The speech Biden delivered blocks from the US Capitol on Wednesday was a strong election-closing argument. But for an election other than the one taking place next week.
“Democracy is literally on the ballot. This is a critical moment in the nation’s history. And we all must speak with one voice regardless of our party. Biden said that there was no place for political violence in America.
Biden told voters that the fate of the soul of America lies with them.
Elections should be about more than one thing. Voters are able to chew gum at the same time. But the harsh truth is this: In Washington, where just a glimpse of the towering Capitol dome reminds politicians and their media chroniclers of the January 6 horror, the threat to democracy feels visceral.
The concept of self-government is not new in the heartlands of Pennsylvania and Arizona, but the issue of gut check is. It is one of the basics of feeding a family. This election is about the price of a cart full of groceries, or the cost of a gallon of gasoline over America’s founding truths.
The price of everything was better during Trump, and what can it teach us about the future of our democracy? An ABC News interview with Tami Luhby
As Scottsdale, Arizona, retiree Patricia Strong told CNN’s Tami Luhby: “The price of everything was better during Trump,” adding, “We were looking forward to retirement because everything was good.”
A gusher of news on job losses just before polls opened, including in the tech industry, worsened jitters about a slowdown that could destroy one of the bright spots of the Biden economy – historically low unemployment. Americans are already struggling with higher prices for food and gasoline and now must cope with the Federal Reserve hikes in interest rates that not only make credit card debt, buying a home and rent more expensive, but could tip the economy into a recession.

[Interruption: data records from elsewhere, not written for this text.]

Definition waiting k L (p : pend) : Prop :=
  (p_dir p, p_fd p) ∈ own L /\ p_ino p ∈ r :: (g_ino <$> L) /\ handles k !! p_fd p = Some (p_ino p) /\ all_open (p_forest p) /\
  exists es, dirs k !! p_ino p = Some es /\ streams k !! p_dir p = Some (p_fd p, es) /\ represents k (p_forest p) es.

(** [P] are the directories being read or still to be read, [ds] the
    directories below them that are not open yet. *)
Record tinv k (P : list Z) (ds : list Z) L : Prop := {
  t_inv : inv k0 r (own L) k;
  t_stacked : stacked root (node_of <$> L) (own L);
  t_root : handles k !! root.2 = Some r;
  t_linked : Forall (linked k L) L;
  t_rootdir : is_Some (dirs k !! r);
  t_settled : forall i, i ∈ r :: (g_ino <$> L) -> i ∈ P \/ good k (newer L i) i;
  t_perm : r :: (g_ino <$> L) ++ ds ≡ₚ r :: dinos f0;
  t_names : names k = names k0;
  t_out : forall x, x ∉ r :: dinos f0 -> dirs k !! x = dirs k0 !! x;
}.

Hypothesis (Hnodup : NoDup (r :: dinos f0)).

Lemma t_nodup k P ds L : tinv k P ds L -> NoDup (r :: (g_ino <$> L) ++ ds).
Proof. intros Ht. by rewrite (t_perm _ _ _ _ Ht). Qed.

Lemma represents_ext k k' f es :
  openable k' = openable k -> (forall x, x ∈ dinos f -> dirs k' !! x = dirs k !! x) -> represents k f es -> represents k' f es.
Proof.
  intros Eo. revert es. induction f as [|n i f IH|n i f IH|n i f IH|n i s IHs f IH]; intros es Hd; cbn; rewrite ?Eo; try naive_solver.
  cbn in Hd. intros (A & B & l & js & -> & C & D & E). split; [done|]. split; [done|]. exists l, js. split; [done|].
  split; [apply IH; [|done]; set_solver|]. split; [rewrite Hd; [done|by left]|]. apply IHs; [|done]. set_solver.
Qed.

Lemma waiting_ext k k' L p :
  openable k' = openable k -> handles k' = handles k -> streams k' !! p_dir p = streams k !! p_dir p ->
  (forall x, x ∈ p_ino p :: dinos (p_forest p) -> dirs k' !! x = dirs k !! x) -> waiting k L p -> waiting k' L p.
Proof.
  intros Eo Eh Es Ed (A & B & C & D & es & E & F & G). split; [done|]. split; [done|]. split; [by rewrite Eh|]. split; [done|].
  exists es. rewrite Es. split; [rewrite Ed; [done|by left]|]. split; [done|].
  eapply represents_ext; [done| |done]. intros x Hx. apply Ed. by right.
Qed.
Definition demo_fdopendir (fd : Z) (k : disk) : option Z * disk :=
  match vhandles k !! fd with
  | Some i => let d := above (dom (vstreams k)) in
              (Some d, with_streams (<[d := (fd, default [] (vdirs k !! i))]> (vstreams k)) k)
  | None => (None, k)
  end.

#[export] Instance demo_dir_os : DirOS disk := {
  access p k := if lookup_path p k is Some _ then true else false;
  mkdir p mode k := match kpaths k !! p with
    | Some (i, n) =>
        match vdirs k !! i with
        | Some es => let j := above (dom (vdirs k)) in
            if assoc n es is Some _ then (EEXIST, k)
            else (0, with_dirs (<[j := [([DOT], EDir j); ([DOT; DOT], EDir i)]]> (<[i := es ++ [(n, EDir j)]]> (vdirs k))) k)
        | None => (2, k)
        end
    | None => (2, k)
    end;
  remove := demo_remove;
  chmod p mode k := (bool_decide (p ∉ kfixed k), k);
  realpath p k := if lookup_path p k is Some _ then Some p else None;
  readlink _ _ := None;
  stat p k := (fun e => kattr k (ino_of e)) <$> lookup_path p k;
  lstat p k := (fun e => kattr k (ino_of e)) <$> lookup_path p k;
  open_path p fl k := if lookup_path p k is Some (EDir i) then demo_open i k else (-1, k);
  opendir p k := match lookup_path p k with
    | Some (EDir i) =>
        if vdirs k !! i is Some _ then
          let '(fd, k1) := demo_open i k in if fd <? 0 then (None, k) else demo_fdopendir fd k1
        else (None, k)
    | _ => (None, k)
    end;
  fdopendir := demo_fdopendir;
  dirfd d k := if vstreams k !! d is Some (fd, _) then fd else -1;
  readdir d k := match vstreams k !! d with
    | Some (fd, (n, e) :: r) =>
        (Some {| d_name := n; d_is_dir := is_dir e |}, with_streams (<[d := (fd, r)]> (vstreams k)) k)
    | _ => (None, k)
    end;
  closedir d k := match vstreams k !! d with
    | Some (fd, _) => with_streams (delete d (vstreams k)) (with_handles (delete fd (vhandles k)) k)
    | None => k
    end;
  close fd k := with_handles (delete fd (vhandles k)) k;
  openat fd n fl k := if lookup_at fd n k is Some (EDir j) then demo_open j k else (-1, k);
  fstatat fd n fl k := (fun e => kattr k (ino_of e)) <$> lookup_at fd n k;
  faccessat fd n fl k := if (if fd =? AT_FDCWD then lookup_path n k else lookup_at fd n k) is Some _ then true else false;
  unlinkat := demo_unlinkat;
}.

(** ** The laws *)

Lemma vdirs_with m k : map_Forall (fun _ es => valid_listing es) m -> vdirs (with_dirs m k) = m.
Proof.
  intros Hm. unfold vdirs. cbn. apply map_eq. intros i. destruct (m !! i) as [es|] eqn:E.
  - apply map_lookup_filter_Some. split; [done|]. cbn. by apply (Hm i).
  - apply map_lookup_filter_None. by left.
Qed.
Lemma vdirs_valid k : map_Forall (fun _ es => valid_listing es) (vdirs k).
Proof. intros i es [_ E]%map_lookup_filter_Some. exact E. Qed.
Lemma vhandles_with m k : map_Forall (fun fd _ => 0 <= fd) m -> vhandles (with_handles m k) = m.
Proof.
  intros Hm. unfold vhandles. cbn. apply map_eq. intros i. destruct (m !! i) as [x|] eqn:E.
  - apply map_lookup_filter_Some. split; [done|]. cbn. by apply (Hm i x).
  - apply map_lookup_filter_None. by left.
Qed.
Lemma vhandles_valid k : map_Forall (fun fd _ => 0 <= fd) (vhandles k).
Proof. intros i x [_ E]%map_lookup_filter_Some. exact E. Qed.
Lemma vstreams_with m k : map_Forall (fun _ x => Forall valid_entry x.2) m -> vstreams (with_streams m k) = m.
Proof.
  intros Hm. unfold vstreams. cbn. apply map_eq. intros i. destruct (m !! i) as [x|] eqn:E.
  - apply map_lookup_filter_Some. split; [done|]. cbn. by apply (Hm i x).
  - apply map_lookup_filter_None. by left.
Qed.
Lemma vstreams_valid k : map_Forall (fun _ x => Forall valid_entry x.2) (vstreams k).
Proof. intros i x [_ E]%map_lookup_filter_Some. exact E. Qed.

Lemma valid_drop n es : valid_listing es -> valid_listing (drop_name n es).
Proof.
  intros [Hn Hf]. split; [|rewrite Forall_forall in Hf |- *; intros e [_ He]%list_elem_of_filter; by apply Hf].
  clear Hf. unfold drop_name. induction es as [|e es IH]; [done|]. apply NoDup_cons in Hn as [He Hn].
  destruct (decide (e.1 = n)); [rewrite filter_cons_False by naive_solver; by apply IH|]. rewrite filter_cons_True by done.
  constructor; [|by apply IH]. intros (x & Ex & [_ Hx]%list_elem_of_filter)%list_elem_of_fmap. apply He. rewrite Ex.
  by apply list_elem_of_fmap_2.
Qed.

Lemma assoc_in n es e : assoc n es = Some e -> (n, e) ∈ es.
Proof.
  induction es as [|[m e'] es IH]; [done|]. cbn. case_decide as E; [subst m; intros [= ->]; by left|]. intros ?. right. by apply IH.
Qed.
Lemma in_assoc n es e : NoDup es.*1 -> (n, e) ∈ es -> assoc n es = Some e.
Proof.
  induction es as [|[m e'] es IH]; [by intros _ ?%elem_of_nil|]. cbn. intros [Hm Hnd]%NoDup_cons [[= -> ->]|Hin]%elem_of_cons.
  - by rewrite decide_True.
  - rewrite decide_False; [by apply IH|]. intros ->. apply Hm. apply (list_elem_of_fmap_2 fst es (n, e)). done.
Qed.
Lemma assoc_drop n es : assoc n (drop_name n es) = None.
Proof.
  induction es as [|[m e] es IH]; [done|]. unfold drop_name in *. destruct (decide (m = n)) as [->|Hne].
  - rewrite filter_cons_False by naive_solver. done.
  - rewrite filter_cons_True by done. cbn. by rewrite decide_False.
Qed.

Biden’s argument is implicitly that while inflation will fall, and economic damage can be repaired, the current election – and its legions of anti-democratic Republican candidates – could cause political wreckage that is beyond mending.
“This year, I hope you’ll make the future of our democracy an important part of your decision to vote, and how you vote,” he said. Will the person accept the outcome of the election? he added, at the end of a campaign in which several GOP nominees have not guaranteed they would accept voters’ will.
It’s not that Biden hasn’t been also talking about high prices. His pitch is that the billions of dollars of spending in his domestic agenda will lower the cost of health care, lift up working families and create millions of jobs. That may be the case, but things that could happen in the future can’t ease the pain being felt now.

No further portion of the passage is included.